[Entries taken from a collection]
▽
Definition part_ok (d : dict string json) (children : dict string bool) : bool :=
  match jget d "text" with
  | JStr _ => true
  | _ => typed_part_ok d children
  end.

Fixpoint content_ok (content : json) : bool :=
  match content with
  | JList l =>
      forallb (fun part => match part with
                           | JDict d => part_ok d (map (fun kv => (kv.1, content_ok kv.2)) d)
                           | _ => true
                           end) l
  | _ => true
  end.

Definition message_ok (msg : json) : bool :=
  match msg with
  | JDict d => content_ok (jget d "content")
  | _ => true
  end.

Definition is_ret {A} (r : res A) : bool := match r with Ret _ => true | Raise _ => false end.

Lemma json_chars_nonneg j : 0 <= json_chars j.
Proof. destruct j; simpl; try lia; apply slen_nonneg. Qed.

Lemma call_chars_nonneg fn : 0 <= call_chars fn.
Proof. unfold call_chars. pose proof (slen_nonneg (str_or_empty (jget fn "name"))).
  pose proof (json_chars_nonneg (jget fn "arguments")). lia. Qed.

Lemma tool_calls_chars_nonneg j : 0 <= tool_calls_chars j.
Proof.
  destruct j as [| | | | |l|]; simpl; try lia.
  induction l as [|c l IH]; simpl; [lia|]. destruct c; try done.
  pose proof (call_chars_nonneg []). case_match; try lia.
  pose proof (call_chars_nonneg d0). lia.
Qed.

Lemma dget_map_snd {A B} (f : A -> B) (d : dict string A) k :
  dget (map (fun kv => (kv.1, f kv.2)) d) k = f <$> dget d k.
Proof. induction d as [|[a b] d IH]; simpl; [done|]. by case_decide. Qed.

(** What a count is expected to be: an answer exactly when [ok], and then a
    non-negative one. *)
Definition counts (r : res Z) (ok : bool) : Prop :=
  is_ret r = ok /\ forall n, r = Ret n -> 0 <= n.

Lemma counts_ret x : 0 <= x -> counts (Ret x) true.
Proof. intros H. split; [done|]. by intros n [= <-]. Qed.

Lemma counts_raise e : counts (Raise e) false.
Proof. by split. Qed.

Lemma counts_add r1 ok1 r2 ok2 :
  counts r1 ok1 -> counts r2 ok2 ->
  counts (n ← r1; m ← r2; Ret (n + m)) (ok1 && ok2).
Proof.
  intros [<- H1] [<- H2]. destruct r1 as [x|]; simpl; [|apply counts_raise].
  destruct r2 as [y|]; simpl; [|apply counts_raise]. apply counts_ret.
  specialize (H1 _ eq_refl). specialize (H2 _ eq_refl). lia.
Qed.

Lemma typed_part_chars_ok d :
  Forall (fun kv => counts (content_chars kv.2) (content_ok kv.2)) d ->
  counts (typed_part_chars d (map (fun kv => (kv.1, content_chars kv.2)) d))
    (typed_part_ok d (map (fun kv => (kv.1, content_ok kv.2)) d)).
Proof.
  intros HF. unfold typed_part_chars, typed_part_ok. rewrite !dget_map_snd.
  pose proof (counts_ret _ (json_chars_nonneg (JDict d))) as Hd.
  destruct (jget d "type") as [| | | |t| |]; try done.
  destruct (String.eqb_spec t "tool_use") as [->|].
  - apply counts_ret. pose proof (slen_nonneg (str_or_empty (jget d "name"))).
    pose proof (json_chars_nonneg (jget d "input")). lia.
  - destruct (String.eqb_spec t "tool_result") as [->|].
    + destruct (dget d "content") as [c|] eqn:E; simpl; [|by apply counts_ret].
      apply dget_elem in E. rewrite Forall_forall in HF. apply (HF _ E).
    + case_bool_decide; [by apply counts_ret|done].
Qed.

Lemma part_chars_ok d :
  Forall (fun kv => counts (content_chars kv.2) (content_ok kv.2)) d ->
  counts (part_chars d (map (fun kv => (kv.1, content_chars kv.2)) d))
    (part_ok d (map (fun kv => (kv.1, content_ok kv.2)) d)).
Proof.
  intros HF. pose proof (typed_part_chars_ok d HF). unfold part_chars, part_ok.
  destruct (jget d "text"); try done. apply counts_ret, slen_nonneg.
Qed.

Lemma content_chars_ok : forall c, counts (content_chars c) (content_ok c).
Proof.
  (* The claim for a dictionary's values travels with the dictionary, because a
     part's own content is reached through it. *)
  assert (forall c, counts (content_chars c) (content_ok c) /\
            match c with
            | JDict d => Forall (fun kv => counts (content_chars kv.2) (content_ok kv.2)) d
            | _ => True
            end) as H; [|intros c; apply H].
  induction c as [| | | |s|l IH|d IH] using json_nested_ind;
    try (split; [by apply counts_ret|done]).
  - split; [|done]. apply counts_ret, slen_nonneg.
  - split; [|done]. induction IH as [|part l [Hp Hd] _ IHl]; [by apply counts_ret|].
    cbn [content_chars content_ok forallb]. apply counts_add; [|exact IHl].
    destruct part; try (by apply counts_ret); [apply counts_ret, slen_nonneg|].
    by apply part_chars_ok.
  - split; [apply counts_ret, (json_chars_nonneg (JDict d))|].
    eapply Forall_impl; [exact IH|]. intros kv [H _]. exact H.
Qed.

Lemma message_chars_ok msg : counts (message_chars msg) (message_ok msg).
Proof.
  destruct msg as [| | | |s| |d]; try (by apply counts_ret); [apply counts_ret, slen_nonneg|].
  simpl. destruct (content_chars_ok (jget d "content")) as [<- H].
  destruct (content_chars (jget d "content")) as [n|]; simpl; [|apply counts_raise].
  apply counts_ret. specialize (H _ eq_refl). pose proof (tool_calls_chars_nonneg (jget d "tool_calls")).
  case_match; try lia. pose proof (call_chars_nonneg d0). lia.
Qed.

Lemma messages_chars_ok l : counts (messages_chars l) (forallb message_ok l).
Proof.
  induction l as [|msg l IH]; [by apply counts_ret|].
  cbn [messages_chars forallb]. apply counts_add; [apply message_chars_ok|exact IH].
Qed.

Lemma messages_chars_app l k :
  messages_chars (l ++ k) = n ← messages_chars l; m ← messages_chars k; Ret (n + m).
Proof.
  induction l as [|msg l IH]; simpl.
  - by destruct (messages_chars k).
  - rewrite IH. destruct (message_chars msg); simpl; [|done].
    destruct (messages_chars l); simpl; [|done].
    destruct (messages_chars k); simpl; [|done]. f_equal. lia.
Qed.

Lemma estimate_tokens_mono a b : a <= b -> estimate_tokens_from_chars a <= estimate_tokens_from_chars b.
Proof.
  intros H. unfold estimate_tokens_from_chars.
  pose proof (Z.div_le_mono a b 4 ltac:(lia) H). lia.
Qed.

Lemma system_chars_nonneg j : 0 <= system_chars j.
Proof.
  destruct j as [| | | |s|l|]; simpl; try lia; [apply slen_nonneg|].
  induction l as [|p l IH]; simpl; [lia|]. destruct p as [| | | |s| |d]; try done.
  - pose proof (slen_nonneg s). lia.
  - pose proof (slen_nonneg (py_str (from_option id (JStr "") (dget d "text")))). lia.
Qed.

(** The estimate of a payload whose messages are the list [l]. *)
Lemma estimate_of_list p l n :
  jget p "messages" = JList l -> estimate_input_tokens p = Ret n ->
  exists c, messages_chars l = Ret c /\
    n = estimate_tokens_from_chars
          (system_chars (jget p "system") +
           (if truthy (jget p "tools") then json_chars (jget p "tools") else 0) + c).
Proof.
  intros Hm. unfold estimate_input_tokens. rewrite Hm.
  assert ((if truthy (JList l) then iterate (JList l) else Ret []) = Ret l) as -> by (by destruct l).
  simpl. destruct (messages_chars l) as [c|]; simpl; [|done]. intros [= <-]. eauto.
Qed.

Definition with_messages (p : dict string json) (l : list json) : dict string json :=
  dset p "messages" (JList l).

Lemma jget_with_messages p l k :
  jget (with_messages p l) k = if String.eqb k "messages" then JList l else jget p k.
Proof.
  unfold jget, with_messages. rewrite dget_dset.
  destruct (String.eqb_spec k "messages"); [subst; by rewrite decide_True|].
  by rewrite decide_False by congruence.
Qed.

Lemma estimate_append_mono p l k n n' :
  estimate_input_tokens (with_messages p l) = Ret n ->
  estimate_input_tokens (with_messages p (l ++ k)) = Ret n' -> n <= n'.
Proof.
  intros H H'. apply estimate_of_list with (l := l) in H as (c & Hc & ->);
    [|by rewrite jget_with_messages].
  apply estimate_of_list with (l := (l ++ k)%list) in H' as (c' & Hc' & ->);
    [|by rewrite jget_with_messages].
  rewrite messages_chars_app, Hc in Hc'. simpl in Hc'.
  destruct (messages_chars k) as [d|] eqn:Hd; simpl in Hc'; [|done]. injection Hc' as <-.
  pose proof (proj2 (messages_chars_ok k) d Hd). rewrite !jget_with_messages. simpl.
  apply estimate_tokens_mono. lia.
Qed.

Lemma estimate_prefix_answers p l k n :
  estimate_input_tokens (with_messages p (l ++ k)) = Ret n ->
  exists n0, estimate_input_tokens (with_messages p l) = Ret n0.
Proof.
  intros H. apply estimate_of_list with (l := (l ++ k)%list) in H as (c & Hc & _);
    [|by rewrite jget_with_messages].
  rewrite messages_chars_app in Hc. unfold estimate_input_tokens.
  rewrite (jget_with_messages p l "messages"). simpl String.eqb. cbv iota.
  assert ((if truthy (JList l) then iterate (JList l) else Ret []) = Ret l) as -> by (by destruct l).
  simpl. destruct (messages_chars l); simpl in *; [eauto|done].
Qed.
△
__Problem details__: Transcribe, word for word, the data above from its first line through the line with "Lemma call_chars_nonneg fn", and include nothing else.

__Answer to the exercise__:
Definition part_ok (d : dict string json) (children : dict string bool) : bool :=
  match jget d "text" with
  | JStr _ => true
  | _ => typed_part_ok d children
  end.

Fixpoint content_ok (content : json) : bool :=
  match content with
  | JList l =>
      forallb (fun part => match part with
                           | JDict d => part_ok d (map (fun kv => (kv.1, content_ok kv.2)) d)
                           | _ => true
                           end) l
  | _ => true
  end.

Definition message_ok (msg : json) : bool :=
  match msg with
  | JDict d => content_ok (jget d "content")
  | _ => true
  end.

Definition is_ret {A} (r : res A) : bool := match r with Ret _ => true | Raise _ => false end.

Lemma json_chars_nonneg j : 0 <= json_chars j.
Proof. destruct j; simpl; try lia; apply slen_nonneg. Qed.

Lemma call_chars_nonneg fn : 0 <= call_chars fn.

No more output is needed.